## Work instructions
Consider the listing below. Extract exactly the lines from the line containing "(** A static" to the line containing "Ha Hno)), Hk.", both included.

## Exercise data
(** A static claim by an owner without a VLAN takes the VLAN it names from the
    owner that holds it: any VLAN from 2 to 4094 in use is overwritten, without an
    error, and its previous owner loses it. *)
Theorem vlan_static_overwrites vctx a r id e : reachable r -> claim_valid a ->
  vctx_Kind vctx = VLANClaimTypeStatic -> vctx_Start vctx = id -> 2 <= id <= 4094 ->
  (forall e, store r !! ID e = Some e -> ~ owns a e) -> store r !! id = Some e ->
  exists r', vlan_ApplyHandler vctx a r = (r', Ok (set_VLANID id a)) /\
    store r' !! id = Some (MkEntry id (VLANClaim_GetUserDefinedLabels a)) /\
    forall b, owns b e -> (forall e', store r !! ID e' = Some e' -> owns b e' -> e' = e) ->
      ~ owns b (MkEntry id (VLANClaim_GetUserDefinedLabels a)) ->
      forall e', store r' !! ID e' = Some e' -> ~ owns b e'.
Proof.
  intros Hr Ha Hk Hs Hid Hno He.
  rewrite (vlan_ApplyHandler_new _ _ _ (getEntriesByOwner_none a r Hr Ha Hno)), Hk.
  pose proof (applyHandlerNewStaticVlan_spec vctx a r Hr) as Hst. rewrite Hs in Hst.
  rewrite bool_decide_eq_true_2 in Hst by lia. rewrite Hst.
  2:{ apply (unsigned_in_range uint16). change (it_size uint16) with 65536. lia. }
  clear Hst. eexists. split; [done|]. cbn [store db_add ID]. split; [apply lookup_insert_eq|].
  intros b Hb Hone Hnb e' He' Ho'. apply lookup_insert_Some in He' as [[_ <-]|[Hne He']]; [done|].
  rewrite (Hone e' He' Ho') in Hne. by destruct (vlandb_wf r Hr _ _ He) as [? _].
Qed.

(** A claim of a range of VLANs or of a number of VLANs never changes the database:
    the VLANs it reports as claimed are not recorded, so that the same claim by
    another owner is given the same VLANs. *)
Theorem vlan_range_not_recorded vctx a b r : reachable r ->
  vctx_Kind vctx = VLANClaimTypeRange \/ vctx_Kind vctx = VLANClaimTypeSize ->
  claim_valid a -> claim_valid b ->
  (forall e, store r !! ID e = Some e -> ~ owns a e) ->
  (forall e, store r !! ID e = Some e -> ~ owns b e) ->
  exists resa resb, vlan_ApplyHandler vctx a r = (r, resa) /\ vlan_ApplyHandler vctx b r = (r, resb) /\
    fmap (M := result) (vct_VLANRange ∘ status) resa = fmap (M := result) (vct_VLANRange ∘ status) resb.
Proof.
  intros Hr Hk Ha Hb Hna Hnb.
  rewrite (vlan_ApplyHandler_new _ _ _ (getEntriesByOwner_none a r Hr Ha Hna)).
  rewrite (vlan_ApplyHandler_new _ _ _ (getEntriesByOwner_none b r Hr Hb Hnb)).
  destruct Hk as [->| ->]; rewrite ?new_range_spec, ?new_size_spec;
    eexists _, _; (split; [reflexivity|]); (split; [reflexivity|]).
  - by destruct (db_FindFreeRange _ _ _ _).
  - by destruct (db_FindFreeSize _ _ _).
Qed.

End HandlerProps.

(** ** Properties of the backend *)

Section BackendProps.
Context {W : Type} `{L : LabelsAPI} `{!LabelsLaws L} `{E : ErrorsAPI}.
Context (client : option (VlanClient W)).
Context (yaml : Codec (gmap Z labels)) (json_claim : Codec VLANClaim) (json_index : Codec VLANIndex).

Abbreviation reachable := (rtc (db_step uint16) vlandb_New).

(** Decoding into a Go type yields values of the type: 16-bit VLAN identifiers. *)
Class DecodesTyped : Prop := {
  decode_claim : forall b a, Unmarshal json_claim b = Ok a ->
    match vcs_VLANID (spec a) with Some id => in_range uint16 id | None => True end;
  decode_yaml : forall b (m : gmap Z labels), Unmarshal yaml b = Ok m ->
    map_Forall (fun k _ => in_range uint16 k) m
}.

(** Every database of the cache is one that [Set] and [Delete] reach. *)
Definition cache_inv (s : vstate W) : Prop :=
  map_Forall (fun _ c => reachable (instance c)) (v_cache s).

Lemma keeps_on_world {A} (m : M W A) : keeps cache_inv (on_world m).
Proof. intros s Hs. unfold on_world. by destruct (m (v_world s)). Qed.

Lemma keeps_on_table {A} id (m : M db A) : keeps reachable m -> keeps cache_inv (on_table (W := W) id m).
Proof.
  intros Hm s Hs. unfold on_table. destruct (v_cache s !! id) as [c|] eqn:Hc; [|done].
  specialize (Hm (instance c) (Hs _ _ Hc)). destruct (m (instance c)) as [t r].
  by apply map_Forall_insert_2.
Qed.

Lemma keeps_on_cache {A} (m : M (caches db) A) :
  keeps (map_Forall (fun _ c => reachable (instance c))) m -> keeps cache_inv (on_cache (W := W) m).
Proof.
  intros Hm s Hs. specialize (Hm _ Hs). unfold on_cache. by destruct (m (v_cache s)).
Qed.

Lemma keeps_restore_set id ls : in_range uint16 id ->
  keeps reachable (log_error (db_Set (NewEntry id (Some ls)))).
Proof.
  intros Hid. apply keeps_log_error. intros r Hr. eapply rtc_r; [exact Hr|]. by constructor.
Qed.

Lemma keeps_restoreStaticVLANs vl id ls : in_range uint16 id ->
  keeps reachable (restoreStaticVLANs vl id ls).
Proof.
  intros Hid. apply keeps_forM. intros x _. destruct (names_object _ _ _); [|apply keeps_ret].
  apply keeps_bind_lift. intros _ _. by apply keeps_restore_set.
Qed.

* * *

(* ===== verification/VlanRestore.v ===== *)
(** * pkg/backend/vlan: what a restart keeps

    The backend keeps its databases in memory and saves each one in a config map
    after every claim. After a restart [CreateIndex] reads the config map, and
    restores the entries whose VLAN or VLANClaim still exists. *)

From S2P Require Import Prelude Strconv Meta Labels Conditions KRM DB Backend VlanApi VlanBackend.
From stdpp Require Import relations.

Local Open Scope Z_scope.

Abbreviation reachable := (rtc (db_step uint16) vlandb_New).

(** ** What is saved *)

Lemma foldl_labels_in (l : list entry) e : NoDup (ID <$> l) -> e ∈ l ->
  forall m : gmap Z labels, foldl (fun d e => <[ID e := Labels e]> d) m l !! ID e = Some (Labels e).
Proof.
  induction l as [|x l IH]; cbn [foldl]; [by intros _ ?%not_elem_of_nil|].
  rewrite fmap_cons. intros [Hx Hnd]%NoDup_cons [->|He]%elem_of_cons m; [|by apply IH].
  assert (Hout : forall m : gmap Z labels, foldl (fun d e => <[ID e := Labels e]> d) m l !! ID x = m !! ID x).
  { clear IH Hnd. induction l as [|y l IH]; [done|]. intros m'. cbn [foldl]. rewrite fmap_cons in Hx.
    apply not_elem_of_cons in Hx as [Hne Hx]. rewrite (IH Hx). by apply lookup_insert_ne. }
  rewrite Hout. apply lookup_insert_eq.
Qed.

## Completed exercise
(** A static claim by an owner without a VLAN takes the VLAN it names from the
    owner that holds it: any VLAN from 2 to 4094 in use is overwritten, without an
    error, and its previous owner loses it. *)
Theorem vlan_static_overwrites vctx a r id e : reachable r -> claim_valid a ->
  vctx_Kind vctx = VLANClaimTypeStatic -> vctx_Start vctx = id -> 2 <= id <= 4094 ->
  (forall e, store r !! ID e = Some e -> ~ owns a e) -> store r !! id = Some e ->
  exists r', vlan_ApplyHandler vctx a r = (r', Ok (set_VLANID id a)) /\
    store r' !! id = Some (MkEntry id (VLANClaim_GetUserDefinedLabels a)) /\
    forall b, owns b e -> (forall e', store r !! ID e' = Some e' -> owns b e' -> e' = e) ->
      ~ owns b (MkEntry id (VLANClaim_GetUserDefinedLabels a)) ->
      forall e', store r' !! ID e' = Some e' -> ~ owns b e'.
Proof.
  intros Hr Ha Hk Hs Hid Hno He.
  rewrite (vlan_ApplyHandler_new _ _ _ (getEntriesByOwner_none a r Hr Ha Hno)), Hk.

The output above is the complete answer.